Two grant programs Pinn championed have supported numerous women’s health researchers at Washington University, including one that prompted Scott J. Hultgren, PhD, the Helen L. Stoever Professor of Molecular Microbiology, to create the university’s Center for Women’s Infectious Disease Research.

“Working with Dr. Pinn changed my life,” Hultgren wrote in a letter nominating her for the honorary degree. “She has been a beacon of light for women’s health research in the United States, and her strong leadership has paved the way for innovative research programs funded by NIH.”

A native of Lynchburg, Va., Pinn earned her bachelor’s degree from Wellesley College in Massachusetts in 1963 and her MD in 1967 from the University of Virginia School of Medicine, where she was the only woman and only minority in her class.

Robertson

Now in his ninth season with the St. Louis Symphony, Robertson has earned widespread critical acclaim and helped to elevate the profile of the 134-year-old symphony — the second-oldest in the United States — locally, nationally and internationally.

Robertson

Born in Santa Monica, Calif., Robertson was educated at London’s Royal Academy of Music, where he studied French horn and composition before turning to orchestral conducting.

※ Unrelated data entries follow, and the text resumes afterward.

(** ** One packet *)

Lemma guarded_before ru s0 s s' : ram_same s0 s -> guarded ru s s' -> guarded ru s0 s'.
Proof using. intros [E1 E2] [G1 G2]. split; [by rewrite <- E1|done]. Qed.

Lemma guarded_after ru s s' s'' :
  guarded ru s s' -> ram_same s' s'' -> (ended (mach s'') = Going -> ended (mach s') = Going) -> guarded ru s s''.
Proof using. intros [G1 G2] [E1 E2] E. split; [by rewrite E1|]. rewrite E2. auto. Qed.

Lemma accept_safe s ru data :
  lmb_inv (lmb_state (mach s)) ra ru -> Z.of_nat (length data) < 65536 -> Z.of_nat (length ru) < 32768 ->
  1 <= block_size (opts s) -> guarded ru s (accept_block efi notify true s data).
Proof using All.
  intros I Hd Len Hb. unfold accept_block. set (s1 := with_mach _ (set_timer _)).
  assert (ram_same s s1) as R1 by (unfold s1; auto 10 with ram).
  assert (block_size (opts s1) = block_size (opts s)) as Eb.
  { unfold s1, update_block_number. destruct s as [? [] ? ?]. cbn. by case_match. }
  apply (guarded_before ru s s1 _ R1). destruct R1 as [_ El].
  pose proof (store_safe s1 ru (cur_block (prog s1)) data) as St. rewrite El in St. specialize (St I Hd Len).
  destruct (store_block _ _ _ _ _ _) as [ret s2]. destruct St as (Eo & G1 & G2).
  destruct (negb (ret =? 0)).
  { split; [|by destruct s2 as [? ? ? []]]. intros x f Nf Cx. rewrite <- (G1 x f Nf Cx). by destruct s2 as [? ? ? []]. }
  set (s3 := with_prog s2 _). assert (ram_same s2 s3) as R3 by (unfold s3; auto with ram).
  assert (opts s3 = opts s2) as Eo3 by done. rewrite Eo3, Eo, Eb.
  assert (forall s', ram_same s2 s' -> (ended (mach s') = Going -> data <> []) -> guarded ru s1 s') as Fin.
  { intros s' [E1 E2] Hne. split; [by rewrite E1|]. rewrite E2. auto. }
  destruct (Z.ltb_spec (Z.of_nat (length data)) (block_size (opts s))).
  - apply Fin; [unfold s3; auto with ram|]. unfold tftp_complete. by destruct (tftp_send s3) as [? ? ? []].
  - assert (data <> []) as Nd by (intros ->; cbn in *; lia).
    case_match; apply Fin; unfold s3; auto 10 with ram.
Qed.

Lemma packet_safe s ru now pkt dest sip src len :
  lmb_inv (lmb_state (mach s)) ra ru -> Z.of_nat (length ru) < 32768 -> 1 <= block_size (opts s) -> len < 65536 ->
  guarded ru s (tftp_handler efi notify true s now pkt dest sip src len).
Proof using All.
  intros I Len Hb Hl.
  assert (forall s', ram_same s s' -> guarded ru s s') as Sm by (intros; by apply ram_guarded).
  unfold tftp_handler. repeat (case_match; [solve [apply Sm; auto with ram]|]). case_match; [|case_match; apply Sm; auto with ram].
  unfold handle_data. case_match; [apply Sm; auto with ram|]. case_match; [apply Sm; auto with ram|].
  match goal with |- guarded _ _ (if ?c && _ then with_mach ?t _ else _) => set (s1 := t) end.
  assert (ram_same s s1 /\ opts s1 = opts s) as [R1 E1] by (unfold s1; repeat case_match; split; auto with ram).
  case_match; [apply Sm; auto with ram|]. case_match; [by apply Sm|].
  apply (guarded_before _ _ _ _ R1). destruct R1 as [_ El]. apply accept_safe; rewrite ?El, ?E1; auto.
  rewrite length_take. lia.
Qed.
End Store.

(** ** Any network *)

(** Whatever can reach the client: any packet, the timer, an ICMP message. *)
Inductive net_event : Type :=
| AnyPacket (now : Z) (pkt : list Z) (dest sip src len : Z)
| AnyTimeout
| AnyIcmp (type code : Z).

(** The length of a UDP packet has 16 bits. *)
Definition sized (e : net_event) : Prop :=
  match e with AnyPacket _ _ _ _ _ len => len < 65536 | _ => True end.

Section Any.
Context (efi : bool) (notify : Z -> Z -> lmb_map_op -> Z).

Definition net_step (s : tftp) (e : net_event) : tftp :=
  match e with
  | AnyPacket now pkt dest sip src len => tftp_handler efi notify true s now pkt dest sip src len
  | AnyTimeout => tftp_timeout_handler s
  | AnyIcmp type code => icmp_handler s type code
  end.

Fixpoint net_run (s : tftp) (es : list net_event) : tftp :=
  match es with
  | [] => s
  | e :: es => match ended (mach s) with Going => net_run (net_step s e) es | _ => s end
  end.

Lemma step_safe ra ru s e :
  Forall (fun r => rend r <= U64_MAX - 65536) ra -> lmb_inv (lmb_state (mach s)) ra ru ->
  Z.of_nat (length ru) < 32768 -> 1 <= block_size (opts s) -> sized e -> guarded ra ru s (net_step s e).
Proof using.
  intros Top I Len Hb Hs. destruct e; cbn [net_step]; [by apply packet_safe|apply ram_guarded; auto with ram..].
Qed.

Lemma net_run_safe ra es : forall ru s,
  Forall (fun r => rend r <= U64_MAX - 65536) ra -> lmb_inv (lmb_state (mach s)) ra ru ->
  Z.of_nat (length ru) + Z.of_nat (length es) <= 32768 -> Forall sized es ->
  (forall k, 1 <= block_size (opts (net_run s (take k es)))) ->
  forall x f, f <> LMB_NONE -> covers ru x f -> mem (mach (net_run s es)) x = mem (mach s) x.
Proof using.
  induction es as [|e es IH]; intros ru s Top I Len Sz Hb x f Nf Cx; [done|]. cbn [net_run length] in *.
  destruct (ended (mach s)) eqn:Eg; try done. apply Forall_cons in Sz as [Se Sz].
  destruct (step_safe ra ru s e Top I ltac:(lia) (Hb 0%nat) Se) as [G1 G2]. rewrite <- (G1 x f Nf Cx).
  destruct (decide (es = [])) as [-> |Ne]; [done|].
  destruct (ended (mach (net_step s e))) eqn:Eg'; [|by destruct es as [|? ?]; [|cbn; rewrite Eg']..].
  destruct (G2 eq_refl) as (ru' & [I' L' C']).
  apply (IH ru' _ Top I' ltac:(lia) Sz) with (f := f); [|done|by apply C'].
  intros k. specialize (Hb (S k)). cbn in Hb. by rewrite Eg in Hb.
Qed.
End Any.
(** * Streaming *)

(** An update feeds the buffer and counts the bytes. *)
Lemma update_feed ctx input n :
  0 <= n <= len input -> 0 <= total0 ctx -> n <> 0 ->
  let t0 := u32 (total0 ctx + n) in
  let f := feed 64 sha256_process_one (state ctx) (buffer ctx) (total0 ctx mod 64) (slice input 0 n) in
  sha256_update ctx input n =
    {| total0 := t0; total1 := if t0 <? n then u32 (total1 ctx + 1) else total1 ctx; state := f.1; buffer := f.2 |}.
Proof.
  intros Hn H0 Hz. unfold sha256_update. destruct (Z.eqb_spec n 0); [done|].
  rewrite (Z.land_ones _ 6), (Z.land_ones _ 32) by lia. rewrite (Z.mod_small (u32 _)) by apply u32_range.
  change (2 ^ 6) with 64. rewrite block_update_feed by (done || lia || apply Z.mod_pos_bound; lia).
  cbv zeta. by destruct (feed _ _ _ _ _ _).
Qed.

Lemma sha256_init_eq ctx : state (sha256_starts ctx) = sha256_init.
Proof. vm_compute. reflexivity. Qed.

Lemma sha256_init_ok : state_ok p256 sha256_init.
Proof.
  rewrite <- (sha256_init_eq {| total0 := 0; total1 := 0; state := []; buffer := [] |}).
  split; [done|]. cbn [sha256_starts state]. repeat (apply Forall_cons; split; [split; [lia|reflexivity]|]). apply Forall_nil. done.
Qed.
Lemma BLEND_window I W : 16 <= I < 80 -> window I W -> window (I + 1) (BLEND_OP I W).
Proof using FM HS.
  intros HI HW. unfold BLEND_OP. rewrite !(Z.land_ones _ 4) by lia. change (2 ^ 4) with 16. apply ring_set; [done|].
  assert (forall j, 0 <= j < 80 -> in_word p512 (full !!! Z.to_nat j)) as Fw.
  { pose proof HS as (L & _ & _). intros j Hj. apply (Forall_lookup_total_1 _ _ _ (scheduled_words p512 eq_refl _ _ _ HS FM)). lia. }
  rewrite (ring_at _ _ _ _ (I - 16) I HW) by (lia || zlia). rewrite (ring_at _ _ _ _ (I - 2) (I - 2) HW) by lia.
  rewrite (ring_at _ _ _ _ (I - 7) (I - 7) HW) by lia. rewrite (ring_at _ _ _ _ (I - 15) (I - 15) HW) by lia.
  unfold s0, s1. rewrite !ror64_eq, !Z.shiftr_div_pow2 by (lia || apply Fw; lia).
  rewrite (next_word_at p512 full 80 _ (Z.to_nat I) HS) by lia. unfold wrap, u64, sigma, shr. cbn [p512 w_bits small0 small1 fst snd].
  replace (Z.to_nat I - 2)%nat with (Z.to_nat (I - 2)) by lia. replace (Z.to_nat I - 7)%nat with (Z.to_nat (I - 7)) by lia.
  replace (Z.to_nat I - 15)%nat with (Z.to_nat (I - 15)) by lia. replace (Z.to_nat I - 16)%nat with (Z.to_nat (I - 16)) by lia.
  f_equal. lia.
Qed.

Lemma BLENDs_window i W : 16 <= i <= 64 -> window i W -> window (i + 16) (fold_left (fun W j => BLEND_OP (i + j) W) upto16 W).
Proof using FM HS.
  intros Hi HW. unfold upto16. cbn [fold_left]. rewrite <- (Z.add_0_r i) in HW.
  do 16 (match goal with H : window (i + ?k) ?W0 |- _ =>
    apply (BLEND_window (i + k) W0 ltac:(lia)) in H; rewrite <- Z.add_assoc in H;
    lazymatch type of H with context [k + 1] => let j := eval vm_compute in (k + 1) in change (k + 1) with j in H end end).
  exact HW.
Qed.

Lemma LOADs_window W : length W = 16%nat -> window 16 (fold_left (fun W j => LOAD_OP (0 + j) W data) upto16 W).
Proof using HS Ld Fd.
  intros L.
  assert (fold_left (fun W j => LOAD_OP (0 + j) W data) upto16 W = map (fun i => full !!! i) (seq 0 16)) as ->.
  { pose proof HS as (Lf & E16 & _). unfold LOAD_OP, upto16. cbn [fold_left].
    assert (forall j, 0 <= j < 16 -> GET_UINT64_BE data ((0 + j) * 8) = full !!! Z.to_nat j) as Ej.
    { intros j Hj. rewrite GET_UINT64_BE_load by (lia || done). rewrite <- (lookup_total_take_lt full 16 (Z.to_nat j)) by lia. rewrite E16.
      unfold block_words. change (word_bytes p512) with 8. rewrite map_seq_total by lia. f_equal. f_equal; lia. }
    rewrite !Ej by lia. do 16 (destruct W as [|? W]; [done|]). destruct W; [|done]. reflexivity. }
  split; [done|]. intros t Ht. rewrite Z.mod_small by lia.
  rewrite map_seq_total by lia. done.
Qed.
(** The loop on whole blocks: it turns [len / 64] times. *)
Fixpoint md5_blocks (k : nat) (st in_ buf : list Z) : list Z * list Z :=
  match k with
  | O => (st, in_)
  | S k =>
      let in_ := byteReverse (store in_ 0 (slice buf 0 64)) 16 in
      md5_blocks k (MD5Transform st (le_words in_)) in_ (drop 64 buf)
  end.

Definition MD5Update (ctx : MD5Context) (buf : list Z) (n : Z) : MD5Context :=
  let t := bits0 ctx in
  let b0 := u32 (t + u32 (Z.shiftl n 3)) in
  let b1 := if b0 <? t then u32 (bits1 ctx + 1) else bits1 ctx in
  let b1 := u32 (b1 + Z.shiftr n 29) in
  let t := Z.land (Z.shiftr t 3) 63 in
  let fill := 64 - t in
  if negb (t =? 0) && (n <? fill) then
    {| m_buf := m_buf ctx; bits0 := b0; bits1 := b1; m_in := store (m_in ctx) t (slice buf 0 n) |}
  else
    let '(st, in_, buf, n) :=
      if negb (t =? 0) then
        let in_ := byteReverse (store (m_in ctx) t (slice buf 0 fill)) 16 in
        (MD5Transform (m_buf ctx) (le_words in_), in_, drop (Z.to_nat fill) buf, n - fill)
      else (m_buf ctx, m_in ctx, buf, n) in
    let '(st, in_) := md5_blocks (Z.to_nat (n / 64)) st in_ buf in
    {| m_buf := st; bits0 := b0; bits1 := b1;
       m_in := store in_ 0 (slice (drop (Z.to_nat (n / 64 * 64)) buf) 0 (n mod 64)) |}.

(** State and buffer once padded to 56 bytes. *)
Definition md5_padded (st in_ : list Z) (count : Z) : list Z * list Z :=
  let in_ := store in_ count [128] in
  let p := count + 1 in
  let count := 64 - 1 - count in
  if count <? 8 then
    let in_ := byteReverse (store in_ p (replicate (Z.to_nat count) 0)) 16 in
    (MD5Transform st (le_words in_), store in_ 0 (replicate 56 0))
  else (st, store in_ p (replicate (Z.to_nat (count - 8)) 0)).

(** The digest, and the context cleared. *)
Definition MD5Final (digest : list Z) (ctx : MD5Context) : list Z * MD5Context :=
  let '(st, in_) := md5_padded (m_buf ctx) (m_in ctx) (Z.land (Z.shiftr (bits0 ctx) 3) 63) in
  let in_ := byteReverse in_ 14 in
  let in_ := store in_ 56 (le_bytes 4 (bits0 ctx)) in
  let in_ := store in_ 60 (le_bytes 4 (bits1 ctx)) in
  let st := MD5Transform st (le_words in_) in
  (store digest 0 (slice (byteReverse (concat (map (le_bytes 4) st)) 4) 0 16),
   {| m_buf := replicate 4 0; bits0 := 0; bits1 := 0; m_in := replicate 64 0 |}).

(** * The steps *)

Definition word32 (x : Z) : Prop := 0 <= x < 4294967296.
Definition regs_ok (r : regs) : Prop := Forall word32 (regs_list r).

Lemma md5_data_eq : map (fun i => (Z.of_nat (md5_k i), md5_t i)) (seq 0 64) = md5_data.
Proof. vm_compute. reflexivity. Qed.

Lemma step_data_eq X i : (i < 64)%nat -> step_data X (Z.of_nat i) = u32 (X !!! md5_k i + md5_t i).
Proof.
  intros Hi. unfold step_data. rewrite <- md5_data_eq, Nat2Z.id. set (g := fun i => (Z.of_nat (md5_k i), md5_t i)).
  rewrite (nth_indep _ _ (g 0%nat)) by (rewrite length_map, length_seq; lia).
  rewrite map_nth, seq_nth by lia. unfold g. by rewrite Nat2Z.id.
Qed.

Lemma not32_bits x n : 0 <= n -> Z.testbit (not32 x) n = negb (Z.testbit x n) && (n <? 32).
Proof.
  intros Hn. unfold not32, u32. change 4294967296 with (2 ^ 32). destruct (Z.ltb_spec n 32).
  - rewrite Z.mod_pow2_bits_low, Z.lnot_spec by lia. by rewrite andb_true_r.
  - rewrite Z.mod_pow2_bits_high by lia. by rewrite andb_false_r.
Qed.

(** Equality of bitwise functions of words. *)
Ltac word_bits := let n := fresh "n" in let Hn := fresh "Hn" in
  bitwise n Hn; rewrite ?not32_bits by done; destruct (Z.ltb_spec n 32);
  [|rewrite ?(testbit_high _ 32 n) by (unfold word32 in *; change (2 ^ 32) with 4294967296; lia)];
  repeat match goal with |- context [Z.testbit ?x n] => destruct (Z.testbit x n) end; reflexivity.

Definition same_fn (f : Z -> Z -> Z -> Z) (i : nat) : Prop :=
  forall x y z, word32 x -> word32 y -> word32 z -> md5_f i x y z = f x y z.

Lemma same_fn1 i : (i / 16 = 0)%nat -> same_fn F1 i.
Proof. intros E x y z Hx Hy Hz. unfold md5_f. rewrite E. unfold F1. word_bits. Qed.
Lemma same_fn2 i : (i / 16 = 1)%nat -> same_fn F2 i.
Proof. intros E x y z Hx Hy Hz. unfold md5_f. rewrite E. unfold F2, F1. word_bits. Qed.
Lemma same_fn3 i : (i / 16 = 2)%nat -> same_fn F3 i.
Proof. intros E x y z Hx Hy Hz. unfold md5_f. by rewrite E. Qed.
Lemma same_fn4 i : (i / 16 = 3)%nat -> same_fn F4 i.
Proof. intros E x y z Hx Hy Hz. unfold md5_f. by rewrite E. Qed.

Lemma rotl_word w s : 0 < s < 32 -> word32 w -> Z.lor (u32 (Z.shiftl w s)) (Z.shiftr w (32 - s)) = rotl s w.
Proof.
  intros Hs Hw. unfold rotl, word32 in *. rewrite Z.shiftr_div_pow2 by lia.
  assert (0 < 2 ^ s) by (apply Z.pow_pos_nonneg; lia). assert (0 < 2 ^ (32 - s)) by (apply Z.pow_pos_nonneg; lia).
  assert (2 ^ (32 - s) * 2 ^ s = 4294967296) as Ep by (rewrite <- Z.pow_add_r by lia; replace (32 - s + s) with 32 by lia; done).
  rewrite Z.shiftl_mul_pow2 by lia. unfold u32. rewrite <- Ep, Z.mul_mod_distr_r, <- Z.shiftl_mul_pow2 by lia.
  rewrite lor_shiftl_add; [by rewrite Z.shiftl_mul_pow2 by lia|lia|].
  split; [apply Z.div_pos; lia|apply Z.div_lt_upper_bound; lia].
Qed.

Lemma MD5STEP_step X f s i a b c d :
  (i < 64)%nat -> same_fn f i -> md5_s i = s -> 0 < s < 32 -> regs_ok (Regs a b c d) ->
  md5_step X (Regs a b c d) i = Regs d (MD5STEP f a b c d (step_data X (Z.of_nat i)) s) b c /\
  regs_ok (Regs d (MD5STEP f a b c d (step_data X (Z.of_nat i)) s) b c).
Proof.
  intros Hi Hf Es Hs Hr. unfold regs_ok, regs_list in *. cbn in Hr |- *. rewrite !Forall_cons in Hr. destruct Hr as (Ha & Hb & Hc & Hd & _).
  assert (word32 (MD5STEP f a b c d (step_data X (Z.of_nat i)) s)) as Hw by (apply u32_range).
  split; [|by rewrite !Forall_cons]. unfold md5_step, MD5STEP. cbn [rA rB rC rD]. f_equal. rewrite Es, Hf by done.
  rewrite step_data_eq by done. rewrite rotl_word by (done || apply u32_range). rewrite Z.add_comm.
  do 3 f_equal. generalize (f b c d) (X !!! md5_k i) (md5_t i). intros. clear. wrap_lia.
Qed.

Lemma four_ok X f s1 s2 s3 s4 i r :
  (i + 3 < 64)%nat -> (forall j, (j < 4)%nat -> same_fn f (i + j)) ->
  md5_s (i + 0) = s1 -> md5_s (i + 1) = s2 -> md5_s (i + 2) = s3 -> md5_s (i + 3) = s4 ->
  0 < s1 < 32 -> 0 < s2 < 32 -> 0 < s3 < 32 -> 0 < s4 < 32 -> regs_ok r ->
  four X f s1 s2 s3 s4 r (Z.of_nat i) = fold_left (md5_step X) [i + 0; i + 1; i + 2; i + 3]%nat r /\
  regs_ok (four X f s1 s2 s3 s4 r (Z.of_nat i)).
Proof.
  intros Hi Hf E1 E2 E3 E4 H1 H2 H3 H4 Hr. destruct r as [a b c d]. unfold four. cbn [fold_left].
  replace (Z.of_nat i + 0) with (Z.of_nat (i + 0)) by lia. replace (Z.of_nat i + 1) with (Z.of_nat (i + 1)) by lia.
  replace (Z.of_nat i + 2) with (Z.of_nat (i + 2)) by lia. replace (Z.of_nat i + 3) with (Z.of_nat (i + 3)) by lia. cbv zeta.
  destruct (MD5STEP_step X f s1 (i + 0) a b c d) as [-> Hr1]; [lia|apply Hf; lia|done..|].
  set (a' := MD5STEP f a b c d _ s1) in *.
  destruct (MD5STEP_step X f s2 (i + 1) d a' b c) as [-> Hr2]; [lia|apply Hf; lia|done..|].
  set (d' := MD5STEP f d a' b c _ s2) in *.
  destruct (MD5STEP_step X f s3 (i + 2) c d' a' b) as [-> Hr3]; [lia|apply Hf; lia|done..|].
  set (c' := MD5STEP f c d' a' b _ s3) in *.
  destruct (MD5STEP_step X f s4 (i + 3) b c' d' a') as [-> Hr4]; [lia|apply Hf; lia|done..|].
  done.
Qed.

Definition group (i : nat) : list nat := [i + 0; i + 1; i + 2; i + 3]%nat.

(** The groups of one function. *)
Lemma fours_ok X f s1 s2 s3 s4 l : forall r,
  (forall i, In i l -> (i + 3 < 64)%nat /\ (forall j, (j < 4)%nat -> same_fn f (i + j)) /\ map md5_s (group i) = [s1; s2; s3; s4]) ->
  0 < s1 < 32 -> 0 < s2 < 32 -> 0 < s3 < 32 -> 0 < s4 < 32 -> regs_ok r ->
  fold_left (four X f s1 s2 s3 s4) (map Z.of_nat l) r = fold_left (md5_step X) (flat_map group l) r /\
  regs_ok (fold_left (md5_step X) (flat_map group l) r).
Proof.
  induction l as [|i l IH]; intros r Hl H1 H2 H3 H4 Hr; [done|].
  destruct (Hl i) as (Hi & Hf & [= E1 E2 E3 E4]); [by left|].
  destruct (four_ok X f s1 s2 s3 s4 i r) as [E Hr']; [done..|].
  cbn [map fold_left flat_map]. rewrite fold_left_app. unfold group at 2 4. rewrite <- E. apply IH; try done.
  intros k Hk. apply Hl. by right.
Qed.

Ltac group_tac H :=
  let i := fresh "i" in let Hi := fresh "Hi" in let j := fresh "j" in let Hj := fresh "Hj" in
  intros i Hi; repeat destruct Hi as [<- |Hi]; [..|done]; (split; [lia|split; [|reflexivity]]);
  intros j Hj; apply H; do 4 (destruct j as [|j]; [reflexivity|]); lia.

Lemma MD5Transform_eq st X :
  length st = 4%nat -> Forall word32 st ->
  MD5Transform st X = zip_with (fun x y => u32 (x + y)) st (regs_list (fold_left (md5_step X) (seq 0 64) (regs_of st))).
Proof.
  intros L F. unfold MD5Transform. cbv zeta. do 2 f_equal.
  assert (regs_ok (regs_of st)) as Hr.
  { unfold regs_ok, regs_of, regs_list. cbn [rA rB rC rD]. repeat (apply Forall_cons; split; [apply (Forall_lookup_total_1 _ _ _ F); lia|]).
    by apply Forall_nil. }
  change (seq 0 64) with (flat_map group [0; 4; 8; 12]%nat ++ flat_map group [16; 20; 24; 28]%nat ++
    flat_map group [32; 36; 40; 44]%nat ++ flat_map group [48; 52; 56; 60]%nat). rewrite !fold_left_app.
  change [0; 4; 8; 12] with (map Z.of_nat [0; 4; 8; 12]%nat). change [16; 20; 24; 28] with (map Z.of_nat [16; 20; 24; 28]%nat).
  change [32; 36; 40; 44] with (map Z.of_nat [32; 36; 40; 44]%nat). change [48; 52; 56; 60] with (map Z.of_nat [48; 52; 56; 60]%nat).
  generalize dependent (regs_of st). intros r Hr.
  destruct (fours_ok X F1 7 12 17 22 [0; 4; 8; 12]%nat r) as [-> Hr1]; [group_tac same_fn1|lia|lia|lia|lia|done|].
  generalize dependent (fold_left (md5_step X) (flat_map group [0; 4; 8; 12]%nat) r). clear r Hr. intros r Hr.
  destruct (fours_ok X F2 5 9 14 20 [16; 20; 24; 28]%nat r) as [-> Hr2]; [group_tac same_fn2|lia|lia|lia|lia|done|].
  generalize dependent (fold_left (md5_step X) (flat_map group [16; 20; 24; 28]%nat) r). clear r Hr. intros r Hr.
  destruct (fours_ok X F3 4 11 16 23 [32; 36; 40; 44]%nat r) as [-> Hr3]; [group_tac same_fn3|lia|lia|lia|lia|done|].
  generalize dependent (fold_left (md5_step X) (flat_map group [32; 36; 40; 44]%nat) r). clear r Hr. intros r Hr.
  destruct (fours_ok X F4 6 10 15 21 [48; 52; 56; 60]%nat r) as [-> _]; [group_tac same_fn4|lia|lia|lia|lia|done|].
  done.
Qed.

Definition state_ok (st : list Z) : Prop := length st = 4%nat /\ Forall word32 st.

(** One block that lies in [blk]. *)
Definition md5_block (st blk : list Z) : list Z := MD5Transform st (le_words blk).

Lemma md5_block_compress st blk : state_ok st -> md5_block st blk = md5_compress st blk.
Proof. intros [L F]. unfold md5_block, md5_compress. by rewrite MD5Transform_eq. Qed.

Lemma md5_compress_ok st blk : state_ok st -> state_ok (md5_compress st blk).
Proof.
  intros [Ls Fs]. unfold md5_compress, state_ok. split; [by rewrite length_zip_with, Ls|].
  apply Forall_lookup. intros i x (y & z & -> & _ & _)%lookup_zip_with_Some. apply u32_range.
Qed.

Lemma md5_init_ok : state_ok md5_init.
Proof. split; [done|]. unfold md5_init, word32. repeat (apply Forall_cons; split; [lia|]). by apply Forall_nil. Qed.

In 1985, he was appointed resident conductor of the Jerusalem Symphony Orchestra and in 1992 became the first American to lead the Ensemble Intercontemporain in Paris.

Robertson was the first artist to simultaneously hold the posts of music director of the Orchestre National de Lyon and artistic director of that city’s Auditorium, positions he maintained from 2000-04. From 2005-2012, he was principal guest conductor of the BBC Symphony Orchestra in London.

Robertson first performed with the St. Louis Symphony at Powell Hall as a guest conductor in 1999. His second appearance came in 2002, when then-conductor Hans Vonk suddenly took ill before a concert at Carnegie Hall.

With just six days to prepare, Robertson led the symphony through a performance The New York Times called “brilliant.”

Since joining the St. Louis Symphony as music director in 2005, Robertson has returned the symphony to Carnegie Hall on more than a dozen occasions.

Earlier this year, he assumed the additional post of chief conductor and artistic director of the Sydney Symphony Orchestra in Australia.

Walsh

During Walsh’s tenure, Wellesley College undertook a number of new initiatives, including a curriculum revision and an expansion of programs in global education, internships and service learning, and interdisciplinary teaching and learning.

Walsh

Under her leadership, applications to Wellesley increased 42 percent, the endowment grew from $485 million to more than $1.6 billion, and a record-setting capital campaign boosted the financial aid endowment by $90 million.

Also, new centers for media and technology, social sciences, the humanities, and religious and spiritual life were launched, and the trustees approved a comprehensive campus master plan in 1998 — the first since 1921 — and implemented major landscape restoration projects across the campus.

A 1966 graduate of Wellesley, with a bachelor’s degree in English, Walsh is a leading expert in public health policy and in the prevention of illness.

She earned a master’s degree in journalism in 1971 from Boston University and a doctorate in health policy from Boston’s University Professors Program in 1983.

Before assuming the Wellesley presidency, Walsh was the Florence Sprague Norman and Laura Smart Norman Professor at the Harvard School of Public Health, where she chaired the Department of Health and Social Behavior and founded the Program on Society and Health.

She previously was in Boston University’s School of Public Health where she co-directed a Center for Industry and Health Care and published studies on alcoholism treatment, tobacco and alcohol policy, illness prevention and health promotion, social factors influencing health and workplace health policy.

Today, Walsh serves on the National Council of Washington University’s Institute for Public Health.